Saved entries:
##########

(** The handler is embedded for every request whose [match_id] is a
    string or null and whose winner is a string or null, whatever the
    other values are. *)
Lemma handle_match_result_report_defined
    (params : list (string * Orchestration.Json)) (now : string)
    (sc : Standings.StandingsCalculator) (rm : RoundManager.RoundManager) :
  (ResultHandler.get "match_id" Orchestration.JNull params
     = Orchestration.JNull
   ∨ ∃ s, ResultHandler.get "match_id" Orchestration.JNull params
          = Orchestration.JStr s) →
  (∀ fields,
     ResultHandler.get "result" (Orchestration.JObj []) params
       = Orchestration.JObj fields →
     default Orchestration.JNull (dict_get "winner" fields)
       = Orchestration.JNull
     ∨ ∃ s, default Orchestration.JNull (dict_get "winner" fields)
            = Orchestration.JStr s) →
  is_Some (ResultHandler.handle_match_result_report params now sc rm).
Proof.
  intros Hmatch Hwinner.
  unfold ResultHandler.handle_match_result_report,
    ResultHandler.error_response.
  cbv zeta.
  destruct (ResultHandler.get "result" (Orchestration.JObj []) params)
    as [|rb|rz|rs|ritems|fields]; cbn [Orchestration.py_get]; [eauto..|].
  specialize (Hwinner fields eq_refl).
  destruct (negb _ || negb _) eqn:Hmissing; [eauto|].
  destruct (default (Orchestration.JObj []) (dict_get "score" fields))
    as [|sb|sz|ss|sitems|sfields]; cbn [ResultHandler.py_keys]; [eauto..|].
  destruct (dict_keys sfields) as [|a [|b [|c keys]]]; [eauto..| |eauto].
  assert (Hid : is_Some (ResultHandler.as_match_id
                           (ResultHandler.get "match_id"
                              Orchestration.JNull params))).
  { destruct Hmatch as [Hm|[s Hm]]; rewrite Hm in *; [|by eexists].
    simpl in Hmissing. done. }
  destruct Hid as [mid ->].
  assert (Hw : is_Some (ResultHandler.as_winner_id
                          (default Orchestration.JNull
                             (dict_get "winner" fields)))).
  { destruct Hwinner as [-> |[s ->]]; by eexists. }
  destruct Hw as [w ->].
  destruct (Standings.record_match_result mid a b w now sc)
    as [sc' [[]|e]]; [|eauto].
  destruct (ResultHandler.mark_match_complete mid _ rm) as [rm' [rc|e]];
    eauto.
Qed.



(** ** Standings and tracker *)

Module StandingsViews.
Import Standings.

(** The counters of a standing, as the tracker keeps them. *)
Definition stats_of (p : PlayerStanding) : MatchTracker.PlayerStats :=
  MatchTracker.mkStats (wins p) (losses p) (ties p) (matches_played p).

Definition is_add (k : call) : Prop :=
  match k with AddPlayer _ _ => True | _ => False end.

(** Every stored standing has the counters the tracker has for the key
    it is stored under. *)
Definition agrees (c : StandingsCalculator) : Prop :=
  ∀ id p, dict_get id (players c) = Some p →
          stats_of p = TrackerRuns.get_player_stats id (match_tracker c).

End StandingsViews.

Section standings_tracker.
Import Standings StandingsViews.

Lemma dict_get_alter {V} (f : V → V) (k id : string)
    (d : list (string * V)) :
  dict_get id (dict_alter f k d)
  = (if decide (id = k) then f else λ v, v) <$> dict_get id d.
Proof.
  case_decide as Hk.
  - subst. apply dict_get_alter_eq.
  - rewrite dict_get_alter_ne by done. by destruct (dict_get id d).
Qed.

Lemma dict_elem_get {V} (k : string) (v : V) (d : list (string * V)) :
  NoDup (dict_keys d) → (k, v) ∈ d → dict_get k d = Some v.
Proof.
  unfold dict_keys. induction d as [|[k' v'] d IH]; simpl; intros Hnd Hin.
  - by apply elem_of_nil in Hin.
  - apply NoDup_cons in Hnd as [Hk' Hnd].
    apply elem_of_cons in Hin as [[= <- <-]|Hin].
    + by rewrite decide_True.
    + rewrite decide_False; [by apply IH|].
      intros ->. apply Hk'. apply list_elem_of_fmap. by exists (k', v).
Qed.

Lemma add_player_agrees (id name : string) (c : StandingsCalculator) :
  match_tracker c = MatchTracker.init →
  Forall (λ kp, stats_of kp.2 = MatchTracker.mkStats 0 0 0 0) (players c) →
  match_tracker (after (AddPlayer id name) c) = MatchTracker.init
  ∧ Forall (λ kp, stats_of kp.2 = MatchTracker.mkStats 0 0 0 0)
      (players (after (AddPlayer id name) c)).
Proof.
  intros Ht Hz. simpl. split; [done|]. by apply dict_set_Forall.
Qed.

Lemma adds_agree (adds : list call) :
  Forall is_add adds → agrees (run adds).
Proof.
  intros Hadds.
  assert (H : match_tracker (run adds) = MatchTracker.init
              ∧ Forall (λ kp, stats_of kp.2 = MatchTracker.mkStats 0 0 0 0)
                  (players (run adds))).
  { unfold run. induction adds as [|k adds IH] using rev_ind.
    - split; [done|constructor].
    - apply Forall_app in Hadds as [Hadds Hk].
      inversion Hk as [|?? Hadd _]; subst.
      rewrite foldl_app. cbn [foldl].
      destruct k as [id name| |]; [|done..].
      apply add_player_agrees; by apply IH. }
  destruct H as [Ht Hz]. intros id p Hp. rewrite Ht.
  apply dict_get_elem in Hp. rewrite Forall_forall in Hz.
  apply (Hz _ Hp).
Qed.

Lemma get_standings_agrees (c : StandingsCalculator) :
  NoDup (dict_keys (players c)) → agrees c → agrees (get_standings c).1.
Proof.
  intros Hnd Hc id p' Hp'.
  apply dict_get_elem, get_standings_stored in Hp' as (p & r & Hp & ->).
  apply dict_elem_get in Hp; [|done].
  change (match_tracker (get_standings c).1) with (match_tracker c).
  by rewrite <- (Hc id p Hp).
Qed.

Lemma record_match_result_agrees m a b w now (c : StandingsCalculator) :
  agrees c → agrees (record_match_result m a b w now c).1.
Proof.
  intros Hc.
  destruct ((record_match_result m a b w now c).2) as [[]|e] eqn:Hret.
  2:{ by rewrite (record_match_result_raised _ _ _ _ _ _ _ Hret). }
  revert Hret. unfold record_match_result.
  destruct (dict_mem a (players c)); simpl; [|done].
  destruct (dict_mem b (players c)); simpl; [|done].
  unfold MatchTracker.record_match. case_bool_decide as Hw; simpl; [done|].
  intros _.
  assert (Hvalid : w = None ∨ w = Some a ∨ w = Some b).
  { destruct w as [w|]; [|by left]. right.
    destruct (decide (w = a)) as [->|Ha]; [by left|].
    destruct (decide (w = b)) as [->|Hb]; [by right|].
    exfalso. apply Hw. repeat split; congruence. }
  intros id p'. unfold TrackerRuns.get_player_stats.
  cbn [players match_tracker MatchTracker.player_stats].
  set (st := MatchTracker.ensure_stats b
               (MatchTracker.ensure_stats a
                  (MatchTracker.player_stats (match_tracker c)))).
  assert (Hpa : is_Some (st !! a)).
  { apply ensure_stats_is_Some. right. apply ensure_stats_is_Some. by left. }
  assert (Hpb : is_Some (st !! b)).
  { apply ensure_stats_is_Some. by left. }
  assert (Hst : view st id
                = view (MatchTracker.player_stats (match_tracker c)) id).
  { unfold st. by rewrite !view_ensure_stats. }
  specialize (Hc id). unfold TrackerRuns.get_player_stats in Hc.
  fold (view (MatchTracker.player_stats (match_tracker c)) id) in Hc.
  rewrite <- Hst in Hc.
  destruct Hvalid as [->|[->| ->]].
  - fold (view (alter MatchTracker.add_tie b
                  (alter MatchTracker.add_tie a st)) id).
    rewrite !view_alter by (try apply alter_is_Some; done).
    rewrite !dict_get_alter.
    destruct (dict_get id (players c)) as [p|]; [|done].
    specialize (Hc p eq_refl). rewrite <- Hc.
    repeat case_decide; simplify_eq; simpl; intros [= <-]; reflexivity.
  - rewrite !decide_True by done.
    fold (view (alter MatchTracker.add_loss b
                  (alter MatchTracker.add_win a st)) id).
    rewrite !view_alter by (try apply alter_is_Some; done).
    rewrite !dict_get_alter.
    destruct (dict_get id (players c)) as [p|]; [|done].
    specialize (Hc p eq_refl). rewrite <- Hc.
    repeat case_decide; simplify_eq; simpl; intros [= <-]; reflexivity.
  - destruct (decide (b = a)) as [->|Hne].
    + fold (view (alter MatchTracker.add_loss a
                    (alter MatchTracker.add_win a st)) id).
      rewrite !view_alter by (try apply alter_is_Some; done).
      rewrite !dict_get_alter.
      destruct (dict_get id (players c)) as [p|]; [|done].
      specialize (Hc p eq_refl). rewrite <- Hc.
      repeat case_decide; simplify_eq; simpl; intros [= <-]; reflexivity.
    + fold (view (alter MatchTracker.add_loss a
                    (alter MatchTracker.add_win b st)) id).
      rewrite !view_alter by (try apply alter_is_Some; done).
      rewrite !dict_get_alter.
      destruct (dict_get id (players c)) as [p|]; [|done].
      specialize (Hc p eq_refl). rewrite <- Hc.
      repeat case_decide; simplify_eq; simpl; intros [= <-]; reflexivity.
Qed.

End standings_tracker.

(** X28: when every player is added before the first result is recorded,
    the standings and the tracker count alike: after any further
    [record_match_result] and [get_standings] calls, returning or
    raising, each stored standing has the [wins], [losses], [ties] and
    [matches_played] that the tracker's [get_player_stats] gives for the
    id. *)
Theorem standings_count_like_the_tracker
    (adds plays : list Standings.call) :
  Forall StandingsViews.is_add adds →
  Forall (λ k, ¬ StandingsViews.is_add k) plays →
  let c := Standings.run (adds ++ plays) in
  ∀ id p,
    dict_get id (Standings.players c) = Some p →
    StandingsViews.stats_of p
    = TrackerRuns.get_player_stats id (Standings.match_tracker c).
Proof.
  intros Hadds Hplays c. unfold c. clear c.
  induction plays as [|k plays IH] using rev_ind.
  - rewrite app_nil_r. by apply adds_agree.
  - apply Forall_app in Hplays as [Hplays Hk].
    inversion Hk as [|?? Hnoadd _]; subst.
    specialize (IH Hplays).
    unfold Standings.run in *. rewrite app_assoc, foldl_app. cbn [foldl].
    destruct k as [id name|m a b w now|].
    + by destruct Hnoadd.
    + by apply record_match_result_agrees.
    + apply get_standings_agrees; [|done].
      apply reachable_well_keyed. by exists (adds ++ plays).
Qed.

Lemma standings_count_like_the_tracker_witness :
  ∃ p,
    dict_get "P01"
      (Standings.players
         (Standings.run
            (DemoStandings.two_players
             ++ [Standings.RecordMatchResult "M1" "P01" "P02" (Some "P01")
                   "t1";
                 Standings.GetStandings]))) = Some p
    ∧ StandingsViews.stats_of p
      = TrackerRuns.get_player_stats "P01"
          (Standings.match_tracker
             (Standings.run
                (DemoStandings.two_players
                 ++ [Standings.RecordMatchResult "M1" "P01" "P02"
                       (Some "P01") "t1";
                     Standings.GetStandings]))).
Proof.
  eexists. split; [vm_compute; reflexivity|].
  apply (standings_count_like_the_tracker DemoStandings.two_players
           [Standings.RecordMatchResult "M1" "P01" "P02" (Some "P01") "t1";
            Standings.GetStandings]).
  - repeat constructor.
  - repeat constructor; by intros [].
  - vm_compute. reflexivity.
Defined.

(** ** Asking for the standings again *)

Section get_standings_again.
Import Standings.

Lemma insert_by_key_fmap {A B} (key : A → Z * Z * string)
    (key' : B → Z * Z * string) (g : A → B) (x : A) (l : list A) :
  key' (g x) = key x → Forall (λ y, key' (g y) = key y) l →
  insert_by_key key' (g x) (g <$> l) = g <$> insert_by_key key x l.
Proof.
  intros Hx. induction 1 as [|y l Hy Hl IH]; csimpl; [done|].
  rewrite Hx, Hy. destruct (key_lt (key x) (key y)); [done|].
  by rewrite IH.
Qed.

Lemma sort_by_key_fmap {A B} (key : A → Z * Z * string)
    (key' : B → Z * Z * string) (g : A → B) (l : list A) :
  Forall (λ y, key' (g y) = key y) l →
  sort_by_key key' (g <$> l) = g <$> sort_by_key key l.
Proof.
  unfold sort_by_key. intros Hl.
  assert (G : ∀ acc,
            Forall (λ y, key' (g y) = key y) acc →
            foldl (λ sorted x, insert_by_key key' x sorted) (g <$> acc)
              (g <$> l)
            = g <$> foldl (λ sorted x, insert_by_key key x sorted) acc l).
  { induction Hl as [|x l Hx Hl IH]; intros acc Hacc; csimpl; [done|].
    rewrite (insert_by_key_fmap key) by done. apply IH.
    rewrite Forall_forall. intros y Hy.
    rewrite insert_by_key_Permutation in Hy.
    apply elem_of_cons in Hy as [->|Hy]; [done|].
    rewrite Forall_forall in Hacc. by apply Hacc. }
  by apply (G []).
Qed.

Lemma filter_fmap_iff {A} (g : A → A) (P P' : A → Prop)
    `{!∀ x, Decision (P x)} `{!∀ x, Decision (P' x)} (l : list A) :
  (∀ x, P' (g x) ↔ P x) → filter P' (g <$> l) = g <$> filter P l.
Proof.
  intros HP. induction l as [|x l IH]; [done|].
  rewrite fmap_cons, !filter_cons, IH.
  destruct (decide (P' (g x))) as [Hgx|Hgx], (decide (P x)) as [Hx|Hx];
    try done; exfalso; apply Hgx || apply Hx; by apply HP.
Qed.

(** The tiebreak value does not look at ranks. *)
Lemma _get_tiebreaker_value_ranks t (g : PlayerStanding → PlayerStanding)
    (p : PlayerStanding) (l : list PlayerStanding) :
  (∀ q, player_id (g q) = player_id q ∧ points (g q) = points q) →
  _get_tiebreaker_value t (g p) (g <$> l) = _get_tiebreaker_value t p l.
Proof.
  intros Hg. unfold _get_tiebreaker_value.
  rewrite (filter_fmap_iff g
             (λ q, points q = points p ∧ player_id q ≠ player_id p)
             (λ q, points q = points (g p)
                   ∧ player_id q ≠ player_id (g p))).
  2:{ intros q. destruct (Hg q) as [-> ->], (Hg p) as [-> ->]. done. }
  rewrite length_fmap.
  destruct (filter _ l) as [|opponent rest]; simpl; [done|].
  destruct (Hg opponent) as [-> _], (Hg p) as [-> _]. done.
Qed.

##########

Return each line of the data above that includes the word "foldl".

      rewrite foldl_app. cbn [foldl].
    unfold Standings.run in *. rewrite app_assoc, foldl_app. cbn [foldl].
            foldl (λ sorted x, insert_by_key key' x sorted) (g <$> acc)
            = g <$> foldl (λ sorted x, insert_by_key key x sorted) acc l).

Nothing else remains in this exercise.